▸ **DIRECTIONS**
Pull every "that" line out of the data below.
[[ DATA SHOWN, beginning ]]
(** * Engine resolution and connection lifecycle of the Firebolt Python SDK

    A shallow embedding of [firebolt/async_db/connection.py] and of the
    [account_id] property of [firebolt/client/client.py], with the
    properties of their specification stated over it.

    Python objects become Rocq data, HTTP traffic is an explicit transport
    function together with a log of the requests that were sent, and
    exceptions are values of the type [exn] threaded through a small
    state-and-error monad. *)

From Stdlib Require Import ZArith String List Bool Lia.
From stdpp Require Import base option list gmap strings.
Import ListNotations.

Local Open Scope string_scope.
Local Open Scope Z_scope.

(** * Part I: the program *)

(** ** Exceptions *)

(** Modelled from the spec: the classes of [firebolt.common.exception]
    ([ConfigurationError], [ConnectionClosedError], [FireboltDatabaseError],
    [FireboltEngineError], [InterfaceError], [AccountNotFoundError]) are
    declared outside the files at hand; the error taxonomy of the spec lists
    them as separate kinds, none of them a [RuntimeError], a [KeyError] or
    an [httpx] error. The other constructors are the classes of [httpx],
    [json] and the builtins, kept apart as far as the [except] clauses of
    the source tell them apart. *)
Inductive exn : Type :=
| ConfigurationError (msg : string)
| ConnectionClosedError (msg : string)
| FireboltDatabaseError (msg : string)
| FireboltEngineError (msg : string)
| InterfaceError (msg : string) (cause : exn)
| AccountNotFoundError (account : option string)
| AuthenticationError (msg : string)
| HTTPStatusError (status : Z)
| RequestError (msg : string)
| JSONDecodeError
| RuntimeError (msg : string)
| KeyError (key : string)
| TypeError
| AttributeError
| AssertionError
| ValueError.
(** X2. With collaborators that leave existing objects alone, whenever
    [extract_shorelines] returns, the detection
    [SDS_shoreline.extract_shorelines] was called right after
    [SDS_download.get_metadata], which was called on [roi_settings] itself;
    the settings handed to the detection are the dictionary the method left
    in [self.shoreline_settings], and when the detection was called this
    dictionary had ['adjust_detection'] and ['check_detection'] [False],
    [roi_settings] under ['inputs'], and under ['reference_shoreline'] the
    array [np.insert] had returned.  [settings] is a dictionary, as the
    constructor requires. *)
Theorem detection_runs_unattended ext recursion_limit
    shoreline_gdf roi_settings settings s v s' :
  ext_frame ext → type_of (heap s) settings = Some TDict →
  extract_shorelines ext recursion_limit shoreline_gdf roi_settings settings s
    = Ok v s' →
  ∃ t insert_args reference metadata lset dset raw h h',
    ext (t ++ [Call np_insert insert_args (inr reference);
               Call SDS_download_get_metadata [roi_settings] (inr metadata)])
      SDS_shoreline_extract_shorelines [metadata; VRef lset] h = inr (raw, h') ∧
    self_shoreline_settings (self s') = VRef lset ∧
    h !! lset = Some (ODict dset) ∧
    dset !! "adjust_detection" = Some (VBool false) ∧
    dset !! "check_detection" = Some (VBool false) ∧
    dset !! "inputs" = Some roi_settings ∧
    dset !! "reference_shoreline" = Some reference.
Proof.
  intros Hframe _. unfold extract_shorelines. intros Hrun.
  apply bind_ok_inv in Hrun as (epsg & s1 & [-> _]%getitem_ok_inv & Hrun).
  apply bind_ok_inv in Hrun as (ref & s2 & Href & Hrun).
  apply get_reference_shoreline_ok_inv in Href
    as (g1 & c1 & st & n & z & lens & _ & _ & Ht2 & _ & _).
  apply bind_ok_inv in Hrun as (? & s3 & Hcreate & Hrun).
  apply create_shoreline_settings_ok_inv in Hcreate
    as (lset & dset & Hfield & Hlset & Hdref & Hdin & Hadj & Hchk & Ht3 & _).
  apply bind_ok_inv in Hrun as (this & ? & [= <- <-] & Hrun).
  rewrite Hfield in Hrun.
  apply bind_ok_inv in Hrun
    as (inputs & ? & [-> (l0 & d0 & Hl0 & Hd0 & Hin0)]%getitem_ok_inv & Hrun).
  simplify_eq.
  apply bind_ok_inv in Hrun as (metadata & s4 & (He1 & Hs1 & _ & Ht4)%ext_call_ok_inv & Hrun).
  apply bind_ok_inv in Hrun as (this' & ? & [= <- <-] & Hrun).
  apply bind_ok_inv in Hrun as (raw & s5 & (He2 & Hs5 & _ & Ht5)%ext_call_ok_inv & Hrun).
  apply bind_ok_inv in Hrun as (dedup & s6 & (He3 & Hs6 & _ & Ht6)%ext_call_ok_inv & Hrun).
  apply bind_ok_inv in Hrun as (last & s7 & (He4 & Hs7 & _ & Ht7)%ext_call_ok_inv & Hrun).
  unfold ret in Hrun. simplify_eq.
  rewrite Hs1, Hfield in He2. rewrite Ht4, Ht3, Ht2 in He2.
  eexists (trace s ++ [_; _; _] ++ lens ++ [_]), _, ref, metadata, _, _, raw,
    (heap s4), (heap s5).
  split.
  { rewrite <- He2. f_equal.
    repeat (rewrite <- ?app_assoc; simpl). reflexivity. }
  split; [congruence|]. split; [eapply Hframe; [exact He1|eassumption]|]. done.
Qed.

(** X3. However [extract_shorelines] ends, it has assigned no field of the
    instance but [shoreline_settings]: [self.gdf], [self.roi_id] and
    [self.extracted_shorelines] are what they were (the method returns the
    extracted shorelines, it does not store them), and no file has changed. *)
Theorem extract_shorelines_assigns_settings_only ext recursion_limit
    shoreline_gdf roi_settings settings s :
  let s' := final_state (extract_shorelines ext recursion_limit
                           shoreline_gdf roi_settings settings s) in
  self_gdf (self s') = self_gdf (self s) ∧
  self_roi_id (self s') = self_roi_id (self s) ∧
  self_extracted_shorelines (self s') = self_extracted_shorelines (self s) ∧
  files s' = files s.
Proof.
  assert (keeps (fun s => (self_gdf (self s), self_roi_id (self s),
                           self_extracted_shorelines (self s), files s))
            (extract_shorelines ext recursion_limit
               shoreline_gdf roi_settings settings)) as Hkeeps.
  { unfold extract_shorelines, get_reference_shoreline,
      create_shoreline_settings, gdf_method.
    repeat (apply keeps_bind; [|intros ?]);
      try (intros s0;
           unfold getitem, isinstance, ext_call, py_len, ext_call, copy_deepcopy,
             setitem, set_shoreline_settings, get_self, ret, raise;
           by repeat case_match). }
  specialize (Hkeeps s). simpl in *. by simplify_eq.
Qed.

(** ** The constructor *)

Lemma instance_eq (i : instance) g r e t :
  self_gdf i = g → self_roi_id i = r → self_extracted_shorelines i = e →
  self_shoreline_settings i = t → i = mkInstance g r e t.
Proof. destruct i; simpl; congruence. Qed.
[[ DATA SHOWN, end ]]
▸ **RESULT BELOW**
    function together with a log of the requests that were sent, and
(** X2. With collaborators that leave existing objects alone, whenever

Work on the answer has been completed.